Sur la gestion prophylactique du virus, la situation chinoise nous livre quelques leçons essentielles : sans mesures strictes, la contamination au coronavirus augmente exponentiellement, en étant multiplié par trois à cinq chaque semaine, ce qui a été le rythme en janvier-février dans ce pays. Avec des mesures très rigoureuses de confinement et de restriction de la circulation et des échanges, la Chine a réussi à très fortement ralentir cette propagation et à la circonscrire à une partie seulement de son territoire. Le nombre de contaminés en Chine est maintenant de l’ordre de 100 000, le nombre de morts de l’ordre de 3 000, mais le nombre de nouveaux malades n’augmente plus que de l’ordre de 1 000 par jour.

La France est actuellement dans une situation similaire à celle de la Chine courant janvier ou plus précisément de celle de la région de Wuhan, en phase de croissance exponentielle.
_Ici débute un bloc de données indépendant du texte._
Lemma for_loop_runs :
  forall fuel s,
    (n < fuel)%nat -> Inv 0 s ->
    exists s', for_loop fuel cond next body 0 s = Done (tt, s') /\ Inv n s'.
Proof.
  intros fuel s Hfuel Hinv.
  apply (for_loop_from n 0%nat fuel s); [lia | assumption | assumption].
Qed.

End ForLoop.

Lemma uint_incr_below (n r : nat) :
  Z.of_nat n <= UINT_MAX -> (r < n)%nat ->
  uint_incr (Z.of_nat r) = Done (Z.of_nat (S r)).
Proof.
  intros Hn Hr. unfold uint_incr. f_equal.
  unfold UINT_MAX in *. rewrite Z.mod_small; lia.
Qed.

Lemma int_incr_below (n r : nat) :
  Z.of_nat n <= INT_MAX -> (r < n)%nat ->
  int_incr (Z.of_nat r) = Done (Z.of_nat (S r)).
Proof.
  intros Hn Hr. unfold int_incr.
  destruct (Z.leb_spec (Z.of_nat r + 1) INT_MAX) as [_|Hgt]; [f_equal; lia|lia].
Qed.

Lemma size_add_small (vec : list string) (l : Z) :
  0 <= l -> size vec + l <= UINT_MAX -> size_add (size vec) l = size vec + l.
Proof.
  intros Hl Hs. unfold size_add, SIZE_MAX, size, UINT_MAX in *.
  rewrite Z.mod_small; lia.
Qed.

(** The [uint] counter wraps at its maximum. *)
Example uint_incr_wraps : uint_incr UINT_MAX = Done 0.
Proof. reflexivity. Qed.

(* ================================================================== *)
(** ** Futures under any schedule *)

Lemma await_complete (fs : future -> task) (g f : future) :
  await (complete fs g) f = await fs f.
Proof.
  unfold complete, await.
  destruct (fs g) as [|arg|v] eqn:Eg; try reflexivity.
  unfold set_fut.
  destruct g, f; simpl; try reflexivity; rewrite Eg; reflexivity.
Qed.

Lemma await_fold_complete (l : list future) :
  forall fs f, await (fold_left complete l fs) f = await fs f.
Proof.
  induction l as [|g l IH]; intros fs f; simpl; [reflexivity|].
  rewrite IH. apply await_complete.
Qed.

Lemma await_set_same (fs : future -> task) (f : future) (arg : string) :
  await (set_fut fs f (Pending arg)) f = Some (future_fn f arg).
Proof. unfold await, set_fut. destruct f; reflexivity. Qed.

Lemma await_set_other (fs : future -> task) (f g : future) (t : task) :
  g <> f -> await (set_fut fs g t) f = await fs f.
Proof.
  intros Hne. unfold await, set_fut.
  destruct g, f; simpl; try reflexivity; congruence.
Qed.
(** The longest run of decimal digits: its value appended to [acc], how many
    digits it had, and the rest of the string. *)
Fixpoint digits (s : string) (acc : Z) (k : nat) : Z * nat * string :=
  match s with
  | String c s' =>
      match digit_val c with
      | Some d => digits s' (acc * 10 + d)%Z (S k)
      | None => (acc, k, s)
      end
  | EmptyString => (acc, k, EmptyString)
  end.

(** ExponentPart, when a complete one starts the string; 0 otherwise (an
    incomplete exponent such as "e" or "e+" is not part of the prefix). *)
Definition exponent (s : string) : Z :=
  match s with
  | String c s' =>
      if Ascii.eqb c "e" || Ascii.eqb c "E" then
        let '(sg, r) :=
          match s' with
          | String c' r' =>
              if Ascii.eqb c' "+" then (1%Z, r')
              else if Ascii.eqb c' "-" then ((-1)%Z, r') else (1%Z, s')
          | EmptyString => (1%Z, s')
          end in
        let '(e, k, _) := digits r 0 0 in
        if (k =? 0)%nat then 0%Z else (sg * e)%Z
      else 0%Z
  | EmptyString => 0%Z
  end.

(** [m * 10^e] as an exact rational. *)
Definition scale (m e : Z) : Q :=
  if (0 <=? e)%Z then inject_Z (m * 10 ^ e) else m # Z.to_pos (10 ^ (- e)).

(** The value a non-negative literal reads as.  Binary64 has no finite
    value at or above [2^1024 - 2^970], the largest finite double plus half
    an ulp: such a literal (e.g. "1e400") reads as Infinity.  Below it the
    value is kept exact (the rounding to 53 bits is not modelled). *)
Definition overflow_bound : Q :=
  inject_Z 179769313486231580793728971405303415079934132710037826936173778980444968292764750946649017977587207096330286416692887910946555547851940402630657488671505820681908902000708383676273854845817711531764475730270069855571366959622842914819860834936475292719074168444365510704342711559699508093042880177904174497792%Z.
(* ===== verification/JsMap.v ===== *)
(** JavaScript's [Map] with numeric keys, as src/server/storage.ts uses it.

    A map is the list of its entries in insertion order, which is the order
    [Array.from(map.values())] lists them in.  [set] on a present key
    replaces the entry where it is; on a new key it appends.  The lemmas
    are the map laws (get after set, order of values, size) that the
    storage proofs use. *)

From Stdlib Require Import ZArith List Bool Lia.
From S2P Require Import Prelude.
Import ListNotations.

Module JsMap.

Section Map.
Context {V : Type}.

Definition t : Type := list (Z * V).

Definition empty : t := [].

(** [map.get(k)] *)
Fixpoint get (k : Z) (m : t) : option V :=
  match m with
  | [] => None
  | (k', v) :: m' => if (k' =? k)%Z then Some v else get k m'
  end.

(** [map.set(k, v)] *)
Fixpoint set (k : Z) (v : V) (m : t) : t :=
  match m with
  | [] => [(k, v)]
  | (k', v') :: m' => if (k' =? k)%Z then (k, v) :: m' else (k', v') :: set k v m'
  end.

(** [Array.from(map.values())] *)
Definition values (m : t) : list V := map snd m.

Definition keys (m : t) : list Z := map fst m.

(** [map.size] *)
Definition size (m : t) : nat := length m.

End Map.

Arguments t : clear implicits.

(** ** Laws *)

Section Laws.
Context {V : Type}.

Lemma get_set_eq (k : Z) (v : V) (m : t V) : get k (set k v m) = Some v.
Proof.
  induction m as [|[k' v'] m IH]; simpl; [now rewrite Z.eqb_refl|].
  destruct (k' =? k)%Z eqn:E; simpl; [now rewrite Z.eqb_refl | now rewrite E].
Qed.

Lemma get_set_ne (k j : Z) (v : V) (m : t V) : k <> j -> get j (set k v m) = get j m.
Proof.
  intros Hne. induction m as [|[k' v'] m IH]; simpl.
  - now replace (k =? j)%Z with false by lia.
  - destruct (k' =? k)%Z eqn:E; simpl.
    + apply Z.eqb_eq in E. subst k'. now replace (k =? j)%Z with false by lia.
    + now rewrite IH.
Qed.

Lemma get_None_iff (k : Z) (m : t V) : get k m = None <-> ~ In k (keys m).
Proof.
  induction m as [|[k' v'] m IH]; simpl; [tauto|].
  destruct (k' =? k)%Z eqn:E; bool_prop.
  - split; [discriminate | intros H; exfalso; auto].
  - rewrite IH. intuition.
Qed.

Lemma get_Some_keys (k : Z) (v : V) (m : t V) : get k m = Some v -> In k (keys m).
Proof.
  intros H. destruct (in_dec Z.eq_dec k (keys m)) as [Hin | Hnin]; [assumption|].
  apply get_None_iff in Hnin. congruence.
Qed.

Lemma get_In (k : Z) (v : V) (m : t V) : get k m = Some v -> In v (values m).
Proof.
  induction m as [|[k' v'] m IH]; simpl; [discriminate|].
  destruct (k' =? k)%Z; [intros H; injection H as <-; now left | intros H; right; auto].
Qed.

(** Setting a fresh key appends its entry. *)
Lemma set_fresh (k : Z) (v : V) (m : t V) : ~ In k (keys m) -> set k v m = m ++ [(k, v)].
Proof.
  induction m as [|[k' v'] m IH]; simpl; intros Hk; [reflexivity|].
  replace (k' =? k)%Z with false by (symmetry; apply Z.eqb_neq; tauto).
  now rewrite IH by tauto.
Qed.

Lemma keys_set_present (k : Z) (v : V) (m : t V) : In k (keys m) -> keys (set k v m) = keys m.
Proof.
  induction m as [|[k' v'] m IH]; simpl; [tauto|]. intros Hk.
  destruct (k' =? k)%Z eqn:E; simpl; bool_prop; [congruence|].
  rewrite IH by (destruct Hk; [congruence | assumption]). reflexivity.
Qed.

Lemma keys_set_NoDup (k : Z) (v : V) (m : t V) : NoDup (keys m) -> NoDup (keys (set k v m)).
Proof.
  intros Hnd. destruct (in_dec Z.eq_dec k (keys m)) as [Hin | Hnin].
  - now rewrite keys_set_present.
  - rewrite set_fresh by assumption. unfold keys. rewrite map_app. now apply NoDup_app_fresh.
Qed.

Lemma values_set_fresh (k : Z) (v : V) (m : t V) :
  ~ In k (keys m) -> values (set k v m) = values m ++ [v].
Proof. intros H. rewrite set_fresh by assumption. unfold values. now rewrite map_app. Qed.

(** A search over the values finds a new value that is the only match. *)
Lemma find_values_set (p : V -> bool) (k : Z) (v : V) (m : t V) :
  find p (values m) = None -> p v = true -> find p (values (set k v m)) = Some v.
Proof.
  intros Hnone Hv. induction m as [|[k' v'] m IH]; simpl in *; [now rewrite Hv|].
  destruct (p v') eqn:E; [discriminate|].
  destruct (k' =? k)%Z; simpl; [now rewrite Hv | rewrite E; auto].
Qed.

Lemma Forall_set (P : Z * V -> Prop) (k : Z) (v : V) (m : t V) :
  Forall P m -> P (k, v) -> Forall P (set k v m).
Proof.
  intros Hm Hkv. induction Hm as [|[k' v'] m Hx Hm IH]; simpl; [now constructor|].
  destruct (k' =? k)%Z; constructor; auto.
Qed.

Lemma get_Forall (P : Z * V -> Prop) (k : Z) (v : V) (m : t V) :
  Forall P m -> get k m = Some v -> P (k, v).
Proof.
  intros Hm. induction Hm as [|[k' v'] m Hx Hm IH]; simpl; [discriminate|].
  destruct (k' =? k)%Z eqn:E; [|assumption]. intros H. injection H as <-.
  apply Z.eqb_eq in E. now subst.
Qed.

End Laws.

#[export] Hint Rewrite @get_set_eq : shop_bool.

End JsMap.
La situation française est aussi très proche de celle de l’Italie il y a deux semaines alors que ce pays vient d’être contraint à la mise en place de mesures très contraignantes après que 500 décès y ont été constatés. On peut ainsi s’attendre, tant que des mesures de type de celles de la Chine n’auront pas été mises en œuvre, ou toutes autres mesures peut-être moins contraignantes, mieux calibrées mais tout aussi efficaces, à ce que la croissance exponentielle continue jusqu’à ce qu’un nombre très important de personnes ait été contaminées en France. Rappelons que la région de Wuhan mise en quarantaine a une population comparable à celle de la France et regroupe l’essentiel des contaminations ayant eu lieu en Chine. Pour les limiter à 100 000, il a fallu faire un effort très important dans cette région.

Donc des mesures très rigoureuses en France paraissent ainsi inévitables. Dans ces conditions, il vaut mieux les prendre le plus tôt possible quand encore peu de monde a été contaminé. Elles auraient peut-être dû l’être il y a un mois environ, avant même l’arrivée en France des premiers cas pour y éviter toute entrée et propagation, de même qu’en Italie. Il est difficile de comprendre l’attentisme et les hésitations du gouvernement français autrement que par la crainte des conséquences économiques liées à la fermeture des frontières, à la restriction de la libre circulation et aux mesures de confinement. À dire le vrai, comme lors de la crise des migrants, ces mesures pourtant de bon sens s’opposeraient à la doxa libre échangiste de Bruxelles et à la lettre des traités européens.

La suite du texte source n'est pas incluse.